Tally every line of the material that includes "Lemma", then give the tally and nothing else.
═════ MATERIAL TO PROCESS
(* ===== verification/Result.v ===== *)
(** * Results ([include/pain/base/result.h])

    [Result<T, E>] holds a value or an error. Members that assert which one it is return an
    option here, [None] for the failed assertion; the overloads for lvalues and rvalues differ in
    whether the content is moved out, not in what they return. *)
From S2P Require Import Prelude.
Set Default Goal Selector "!".

Module Result.

(** The variant [_value], of [Ok] and [Err]. *)
Inductive Result (T E : Type) := Ok (value : T) | Err (value : E).
Arguments Ok {T E} value.
Arguments Err {T E} value.

Section result.
Context {T E : Type}.
Implicit Types (r : Result T E).

Definition is_ok r : bool := match r with Ok _ => true | Err _ => false end.
Definition is_err r : bool := match r with Ok _ => false | Err _ => true end.

(** [std::get<Ok>(_value).value] and [std::get<Err>(_value).value]. *)
Definition get_ok r : option T := match r with Ok v => Some v | Err _ => None end.
Definition get_err r : option E := match r with Ok _ => None | Err e => Some e end.

Definition value r : option T := if is_ok r then get_ok r else None.
Definition err r : option E := if negb (is_ok r) then get_err r else None.
Definition unwrap r : option T := if is_ok r then get_ok r else None.
Definition expect (msg : string) r : option T := if is_ok r then get_ok r else None.
Definition unwrap_err r : option E := if negb (is_ok r) then get_err r else None.

(** [value_or] converts its argument to [T]. *)
Definition value_or {U} (convert : U → T) (v : U) r : T :=
  match r with Ok x => x | Err _ => convert v end.
Definition unwrap_or (v : T) r : T := match r with Ok x => x | Err _ => v end.
End result.

(** [map] and [map_or]; [map_or] gives a result too, and always an [Ok]. *)
Definition map {T E U} (f : T → U) (r : Result T E) : Result U E :=
  match r with Ok v => Ok (f v) | Err e => Err e end.
Definition map_or {T E U V} (convert : V → U) (u : V) (f : T → U) (r : Result T E) : Result U E :=
  match r with Ok v => Ok (f v) | Err _ => Ok (convert u) end.

(** ** Theorems *)
#[export] Instance result_fmap {E} : FMap (λ T, Result T E) := λ A B f r, map f r.

Section laws.
Context {T E : Type}.
Implicit Types (r : Result T E).

(** The members that assert agree with [is_ok], and exactly one of value and error is there. *)
Lemma result_cases r :
  (is_ok r = true ∧ is_err r = false ∧ is_Some (unwrap r) ∧ unwrap_err r = None) ∨
  (is_ok r = false ∧ is_err r = true ∧ unwrap r = None ∧ is_Some (unwrap_err r)).
Proof. destruct r; [left|right]; split_and!; try done; by eexists. Qed.

(** [map] is functorial, keeps errors, and commutes with taking the value out. *)
Theorem map_laws {U V} (f : T → U) (g : U → V) r :
  map id r = r ∧ map g (map f r) = map (g ∘ f) r ∧ unwrap (map f r) = f <$> unwrap r ∧
  unwrap_err (map f r) = unwrap_err r.
Proof. by destruct r. Qed.

(** [map_or] is [map] with a default, and its result can always be unwrapped. *)
Theorem map_or_unwraps {U V} (convert : V → U) u (f : T → U) r :
  unwrap (map_or convert u f r) = Some (unwrap_or (convert u) (map f r)).
Proof. by destruct r. Qed.

Lemma value_or_unwrap_or v r : value_or id v r = unwrap_or v r.
Proof. by destruct r. Qed.
End laws.
End Result.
══════════
*WRITTEN SOLUTION*
2